- **WORK INSTRUCTIONS**: The answer must consist of each line below that holds the word "default", copied as it stands.

* * * *

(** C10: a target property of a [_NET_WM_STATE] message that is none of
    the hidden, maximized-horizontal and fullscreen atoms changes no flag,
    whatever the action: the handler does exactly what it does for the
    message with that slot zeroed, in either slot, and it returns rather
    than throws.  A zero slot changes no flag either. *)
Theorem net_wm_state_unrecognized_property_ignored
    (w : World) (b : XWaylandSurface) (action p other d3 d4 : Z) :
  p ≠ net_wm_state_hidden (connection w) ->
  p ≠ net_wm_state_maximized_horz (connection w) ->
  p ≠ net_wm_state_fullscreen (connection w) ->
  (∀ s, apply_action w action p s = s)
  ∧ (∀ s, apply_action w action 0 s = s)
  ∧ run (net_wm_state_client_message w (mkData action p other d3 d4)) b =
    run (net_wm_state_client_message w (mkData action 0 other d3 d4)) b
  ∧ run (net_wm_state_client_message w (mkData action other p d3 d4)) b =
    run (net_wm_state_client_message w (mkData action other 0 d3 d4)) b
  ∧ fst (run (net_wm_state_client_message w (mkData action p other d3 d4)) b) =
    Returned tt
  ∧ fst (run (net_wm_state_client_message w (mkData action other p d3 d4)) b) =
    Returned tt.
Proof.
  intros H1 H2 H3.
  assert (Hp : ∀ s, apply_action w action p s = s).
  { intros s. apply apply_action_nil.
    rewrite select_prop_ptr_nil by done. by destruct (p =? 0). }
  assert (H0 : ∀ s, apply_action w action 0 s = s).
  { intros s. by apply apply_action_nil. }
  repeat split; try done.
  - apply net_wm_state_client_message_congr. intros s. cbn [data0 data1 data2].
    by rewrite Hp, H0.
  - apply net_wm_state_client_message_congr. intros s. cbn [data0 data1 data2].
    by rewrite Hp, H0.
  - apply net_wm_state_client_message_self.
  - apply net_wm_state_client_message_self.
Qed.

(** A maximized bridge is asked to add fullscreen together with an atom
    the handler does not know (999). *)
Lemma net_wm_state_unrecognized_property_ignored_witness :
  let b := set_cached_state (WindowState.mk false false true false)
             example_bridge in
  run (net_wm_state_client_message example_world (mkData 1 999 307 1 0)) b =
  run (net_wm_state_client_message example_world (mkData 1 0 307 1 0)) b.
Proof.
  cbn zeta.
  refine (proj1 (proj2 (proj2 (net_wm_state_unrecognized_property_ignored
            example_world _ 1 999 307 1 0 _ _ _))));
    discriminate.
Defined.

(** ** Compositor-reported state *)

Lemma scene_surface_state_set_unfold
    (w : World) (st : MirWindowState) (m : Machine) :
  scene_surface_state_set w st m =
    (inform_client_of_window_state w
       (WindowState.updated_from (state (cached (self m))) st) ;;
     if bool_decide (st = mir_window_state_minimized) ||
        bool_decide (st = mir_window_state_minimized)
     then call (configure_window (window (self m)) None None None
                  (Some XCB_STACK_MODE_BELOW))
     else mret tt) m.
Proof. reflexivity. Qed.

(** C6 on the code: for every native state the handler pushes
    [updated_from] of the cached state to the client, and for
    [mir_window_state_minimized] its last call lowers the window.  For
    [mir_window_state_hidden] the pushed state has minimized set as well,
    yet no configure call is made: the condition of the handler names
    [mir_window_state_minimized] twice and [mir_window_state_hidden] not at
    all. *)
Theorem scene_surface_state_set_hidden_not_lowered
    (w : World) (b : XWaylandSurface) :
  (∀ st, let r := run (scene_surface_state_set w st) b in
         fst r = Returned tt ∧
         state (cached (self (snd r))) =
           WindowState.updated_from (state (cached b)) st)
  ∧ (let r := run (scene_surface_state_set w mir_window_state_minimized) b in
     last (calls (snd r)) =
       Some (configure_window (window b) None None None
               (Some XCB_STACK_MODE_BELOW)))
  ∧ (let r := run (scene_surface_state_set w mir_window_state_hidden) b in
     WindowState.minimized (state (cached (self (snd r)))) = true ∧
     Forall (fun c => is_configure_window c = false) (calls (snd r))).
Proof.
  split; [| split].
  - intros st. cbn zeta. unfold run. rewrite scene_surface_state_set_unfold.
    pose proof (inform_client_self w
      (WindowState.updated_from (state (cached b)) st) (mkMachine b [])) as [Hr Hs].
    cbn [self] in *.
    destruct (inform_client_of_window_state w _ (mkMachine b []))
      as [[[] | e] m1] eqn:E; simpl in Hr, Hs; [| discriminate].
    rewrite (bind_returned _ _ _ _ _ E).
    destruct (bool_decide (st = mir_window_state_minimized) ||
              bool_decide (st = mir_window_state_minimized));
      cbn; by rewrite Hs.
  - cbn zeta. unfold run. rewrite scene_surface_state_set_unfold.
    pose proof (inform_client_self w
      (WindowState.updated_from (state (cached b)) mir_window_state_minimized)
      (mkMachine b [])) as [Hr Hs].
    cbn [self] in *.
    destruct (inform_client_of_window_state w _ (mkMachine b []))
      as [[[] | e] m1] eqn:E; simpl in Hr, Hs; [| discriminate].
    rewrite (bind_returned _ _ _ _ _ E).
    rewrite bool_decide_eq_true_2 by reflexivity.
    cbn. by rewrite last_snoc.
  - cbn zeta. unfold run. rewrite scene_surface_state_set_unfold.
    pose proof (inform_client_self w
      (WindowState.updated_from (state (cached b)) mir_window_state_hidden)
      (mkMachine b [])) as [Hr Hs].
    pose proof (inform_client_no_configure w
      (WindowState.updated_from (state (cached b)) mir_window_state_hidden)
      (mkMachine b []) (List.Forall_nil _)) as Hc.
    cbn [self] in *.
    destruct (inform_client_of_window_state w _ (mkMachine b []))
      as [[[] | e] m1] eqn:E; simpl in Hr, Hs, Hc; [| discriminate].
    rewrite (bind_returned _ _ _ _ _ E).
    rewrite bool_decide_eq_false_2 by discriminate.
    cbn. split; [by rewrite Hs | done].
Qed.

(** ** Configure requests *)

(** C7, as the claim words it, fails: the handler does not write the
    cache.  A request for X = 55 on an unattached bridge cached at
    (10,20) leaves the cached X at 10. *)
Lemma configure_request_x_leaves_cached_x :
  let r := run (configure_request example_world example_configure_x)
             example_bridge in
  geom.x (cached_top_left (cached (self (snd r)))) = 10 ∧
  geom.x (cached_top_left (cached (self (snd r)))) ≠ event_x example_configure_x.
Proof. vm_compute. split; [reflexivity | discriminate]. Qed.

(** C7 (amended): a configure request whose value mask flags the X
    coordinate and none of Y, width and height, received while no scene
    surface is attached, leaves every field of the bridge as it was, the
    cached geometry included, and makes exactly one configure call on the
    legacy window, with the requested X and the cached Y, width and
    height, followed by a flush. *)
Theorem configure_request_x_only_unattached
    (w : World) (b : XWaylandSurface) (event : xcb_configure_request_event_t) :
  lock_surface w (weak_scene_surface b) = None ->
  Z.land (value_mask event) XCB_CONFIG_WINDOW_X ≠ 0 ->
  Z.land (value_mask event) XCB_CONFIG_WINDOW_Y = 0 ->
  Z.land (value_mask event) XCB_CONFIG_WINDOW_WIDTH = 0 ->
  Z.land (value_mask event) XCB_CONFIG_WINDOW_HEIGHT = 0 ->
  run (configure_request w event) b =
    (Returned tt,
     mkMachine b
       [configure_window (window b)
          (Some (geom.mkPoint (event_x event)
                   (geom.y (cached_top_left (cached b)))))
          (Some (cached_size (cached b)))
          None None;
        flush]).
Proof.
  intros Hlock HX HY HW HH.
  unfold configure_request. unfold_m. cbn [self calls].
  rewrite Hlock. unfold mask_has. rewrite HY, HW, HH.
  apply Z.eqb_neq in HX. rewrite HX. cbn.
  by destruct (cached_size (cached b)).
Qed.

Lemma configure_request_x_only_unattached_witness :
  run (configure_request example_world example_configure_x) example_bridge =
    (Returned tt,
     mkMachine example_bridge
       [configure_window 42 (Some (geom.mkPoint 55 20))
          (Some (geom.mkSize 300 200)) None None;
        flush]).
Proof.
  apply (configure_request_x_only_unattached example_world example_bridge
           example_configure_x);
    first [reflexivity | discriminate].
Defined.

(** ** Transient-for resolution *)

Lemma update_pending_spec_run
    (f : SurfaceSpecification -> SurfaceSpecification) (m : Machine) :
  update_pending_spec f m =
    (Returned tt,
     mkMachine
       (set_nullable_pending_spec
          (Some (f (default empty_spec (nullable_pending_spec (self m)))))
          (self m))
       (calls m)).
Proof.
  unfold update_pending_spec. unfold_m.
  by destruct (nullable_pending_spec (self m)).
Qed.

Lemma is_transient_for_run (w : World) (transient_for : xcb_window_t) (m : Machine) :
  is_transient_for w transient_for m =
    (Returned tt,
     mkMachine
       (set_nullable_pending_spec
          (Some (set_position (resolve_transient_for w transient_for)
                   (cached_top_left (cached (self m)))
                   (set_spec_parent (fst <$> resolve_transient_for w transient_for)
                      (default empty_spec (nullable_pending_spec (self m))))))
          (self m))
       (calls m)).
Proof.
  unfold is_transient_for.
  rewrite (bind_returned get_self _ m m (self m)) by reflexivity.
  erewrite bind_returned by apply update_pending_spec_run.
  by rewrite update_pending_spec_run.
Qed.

* * * *

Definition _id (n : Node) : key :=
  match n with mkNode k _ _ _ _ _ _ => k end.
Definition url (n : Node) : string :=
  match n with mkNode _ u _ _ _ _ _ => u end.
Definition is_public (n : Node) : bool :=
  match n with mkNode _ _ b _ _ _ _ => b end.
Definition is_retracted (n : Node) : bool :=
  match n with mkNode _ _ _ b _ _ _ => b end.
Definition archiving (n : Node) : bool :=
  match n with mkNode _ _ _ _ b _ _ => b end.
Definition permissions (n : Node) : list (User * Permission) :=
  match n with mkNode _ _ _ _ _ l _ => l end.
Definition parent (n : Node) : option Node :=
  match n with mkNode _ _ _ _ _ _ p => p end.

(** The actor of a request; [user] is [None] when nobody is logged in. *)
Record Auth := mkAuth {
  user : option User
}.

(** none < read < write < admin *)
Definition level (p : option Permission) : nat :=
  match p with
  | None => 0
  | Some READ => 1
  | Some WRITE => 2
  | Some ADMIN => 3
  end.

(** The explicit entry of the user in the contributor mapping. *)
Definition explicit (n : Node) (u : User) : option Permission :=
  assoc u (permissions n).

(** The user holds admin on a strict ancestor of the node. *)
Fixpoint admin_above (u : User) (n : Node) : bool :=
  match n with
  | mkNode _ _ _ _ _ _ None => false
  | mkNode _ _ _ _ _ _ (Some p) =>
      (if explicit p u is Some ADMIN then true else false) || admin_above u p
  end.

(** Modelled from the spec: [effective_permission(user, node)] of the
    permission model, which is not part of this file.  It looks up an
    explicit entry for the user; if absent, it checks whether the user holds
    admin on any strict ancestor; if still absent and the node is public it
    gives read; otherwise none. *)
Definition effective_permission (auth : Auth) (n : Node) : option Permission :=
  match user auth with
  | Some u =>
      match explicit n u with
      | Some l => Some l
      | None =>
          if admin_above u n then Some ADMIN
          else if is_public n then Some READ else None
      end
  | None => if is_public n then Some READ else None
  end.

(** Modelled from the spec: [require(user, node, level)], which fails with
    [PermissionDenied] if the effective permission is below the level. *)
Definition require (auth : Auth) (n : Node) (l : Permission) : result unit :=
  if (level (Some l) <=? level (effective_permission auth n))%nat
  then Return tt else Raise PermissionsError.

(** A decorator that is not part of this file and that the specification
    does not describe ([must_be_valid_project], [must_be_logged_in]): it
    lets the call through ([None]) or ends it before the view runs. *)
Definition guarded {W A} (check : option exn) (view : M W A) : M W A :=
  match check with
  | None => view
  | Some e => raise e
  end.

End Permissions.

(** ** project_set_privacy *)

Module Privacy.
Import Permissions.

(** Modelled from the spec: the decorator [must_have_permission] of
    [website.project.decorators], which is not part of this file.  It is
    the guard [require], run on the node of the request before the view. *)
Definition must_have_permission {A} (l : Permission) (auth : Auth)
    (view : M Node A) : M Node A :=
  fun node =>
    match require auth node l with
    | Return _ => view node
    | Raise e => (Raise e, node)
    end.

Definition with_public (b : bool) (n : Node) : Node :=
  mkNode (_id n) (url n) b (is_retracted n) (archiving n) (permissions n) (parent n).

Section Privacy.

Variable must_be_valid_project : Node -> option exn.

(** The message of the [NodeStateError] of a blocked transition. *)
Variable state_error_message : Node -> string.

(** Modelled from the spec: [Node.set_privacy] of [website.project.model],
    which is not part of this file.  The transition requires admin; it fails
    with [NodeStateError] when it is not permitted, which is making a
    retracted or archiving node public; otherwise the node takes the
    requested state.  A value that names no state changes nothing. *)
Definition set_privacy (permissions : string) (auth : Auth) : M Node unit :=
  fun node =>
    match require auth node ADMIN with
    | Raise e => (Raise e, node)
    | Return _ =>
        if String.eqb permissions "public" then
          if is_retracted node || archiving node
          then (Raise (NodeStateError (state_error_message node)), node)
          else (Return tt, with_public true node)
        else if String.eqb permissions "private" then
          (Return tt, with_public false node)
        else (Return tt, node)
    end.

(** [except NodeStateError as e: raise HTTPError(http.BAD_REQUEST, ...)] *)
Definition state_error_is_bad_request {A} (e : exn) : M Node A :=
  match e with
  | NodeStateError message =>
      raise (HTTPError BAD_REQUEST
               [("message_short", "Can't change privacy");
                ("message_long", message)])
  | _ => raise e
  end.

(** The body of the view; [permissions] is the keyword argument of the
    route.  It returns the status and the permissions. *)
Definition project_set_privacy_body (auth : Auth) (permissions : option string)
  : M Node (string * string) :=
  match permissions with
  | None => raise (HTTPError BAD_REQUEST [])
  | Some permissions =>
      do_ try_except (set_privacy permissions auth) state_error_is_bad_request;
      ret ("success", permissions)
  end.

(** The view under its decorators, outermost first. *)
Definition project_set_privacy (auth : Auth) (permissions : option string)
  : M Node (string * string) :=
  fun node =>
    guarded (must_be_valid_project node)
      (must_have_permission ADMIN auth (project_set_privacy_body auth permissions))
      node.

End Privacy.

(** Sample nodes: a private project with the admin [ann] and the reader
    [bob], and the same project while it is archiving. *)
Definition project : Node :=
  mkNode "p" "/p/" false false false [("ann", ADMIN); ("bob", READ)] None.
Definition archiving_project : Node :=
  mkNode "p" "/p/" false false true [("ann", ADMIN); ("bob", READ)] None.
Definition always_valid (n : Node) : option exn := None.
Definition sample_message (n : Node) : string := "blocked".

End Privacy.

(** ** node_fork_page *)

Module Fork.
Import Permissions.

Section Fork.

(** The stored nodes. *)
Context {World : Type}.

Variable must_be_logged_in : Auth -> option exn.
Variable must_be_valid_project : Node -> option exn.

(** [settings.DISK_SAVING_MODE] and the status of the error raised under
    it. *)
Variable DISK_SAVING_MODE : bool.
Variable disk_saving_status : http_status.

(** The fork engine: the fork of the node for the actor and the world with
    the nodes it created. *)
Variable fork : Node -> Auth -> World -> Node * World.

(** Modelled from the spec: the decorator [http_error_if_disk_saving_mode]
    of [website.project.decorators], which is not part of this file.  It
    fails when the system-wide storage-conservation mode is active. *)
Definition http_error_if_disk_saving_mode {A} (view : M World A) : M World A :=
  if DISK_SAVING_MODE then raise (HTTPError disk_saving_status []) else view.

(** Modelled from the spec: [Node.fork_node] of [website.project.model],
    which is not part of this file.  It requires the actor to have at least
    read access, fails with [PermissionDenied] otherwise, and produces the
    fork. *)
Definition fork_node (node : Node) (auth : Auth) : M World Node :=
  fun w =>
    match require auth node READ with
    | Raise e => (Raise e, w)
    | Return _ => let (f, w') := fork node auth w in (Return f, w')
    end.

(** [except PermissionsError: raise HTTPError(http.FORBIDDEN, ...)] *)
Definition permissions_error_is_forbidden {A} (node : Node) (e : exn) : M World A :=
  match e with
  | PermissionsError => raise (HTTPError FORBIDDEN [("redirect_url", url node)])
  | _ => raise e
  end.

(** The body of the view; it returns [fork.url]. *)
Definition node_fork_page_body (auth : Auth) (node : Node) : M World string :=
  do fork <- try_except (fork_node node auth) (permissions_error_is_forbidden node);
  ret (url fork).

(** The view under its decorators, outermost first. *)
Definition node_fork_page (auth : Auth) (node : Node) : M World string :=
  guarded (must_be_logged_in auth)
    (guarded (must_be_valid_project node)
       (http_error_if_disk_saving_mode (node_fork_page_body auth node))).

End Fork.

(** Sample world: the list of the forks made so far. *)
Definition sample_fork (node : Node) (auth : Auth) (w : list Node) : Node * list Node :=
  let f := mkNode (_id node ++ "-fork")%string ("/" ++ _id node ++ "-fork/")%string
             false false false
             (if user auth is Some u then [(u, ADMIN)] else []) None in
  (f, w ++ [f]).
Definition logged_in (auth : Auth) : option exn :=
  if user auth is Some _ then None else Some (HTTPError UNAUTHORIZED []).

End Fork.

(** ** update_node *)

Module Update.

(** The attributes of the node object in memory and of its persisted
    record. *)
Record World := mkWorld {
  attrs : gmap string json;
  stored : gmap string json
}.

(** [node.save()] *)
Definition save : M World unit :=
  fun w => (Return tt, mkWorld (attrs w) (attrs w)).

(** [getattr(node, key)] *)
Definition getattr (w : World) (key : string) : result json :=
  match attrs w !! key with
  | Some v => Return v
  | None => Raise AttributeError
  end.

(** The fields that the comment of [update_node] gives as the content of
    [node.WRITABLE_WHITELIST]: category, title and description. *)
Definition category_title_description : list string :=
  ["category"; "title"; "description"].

* * * *

- **OUTPUT FOR THIS TASK**:
          (Some (f (default empty_spec (nullable_pending_spec (self m)))))
                      (default empty_spec (nullable_pending_spec (self m))))))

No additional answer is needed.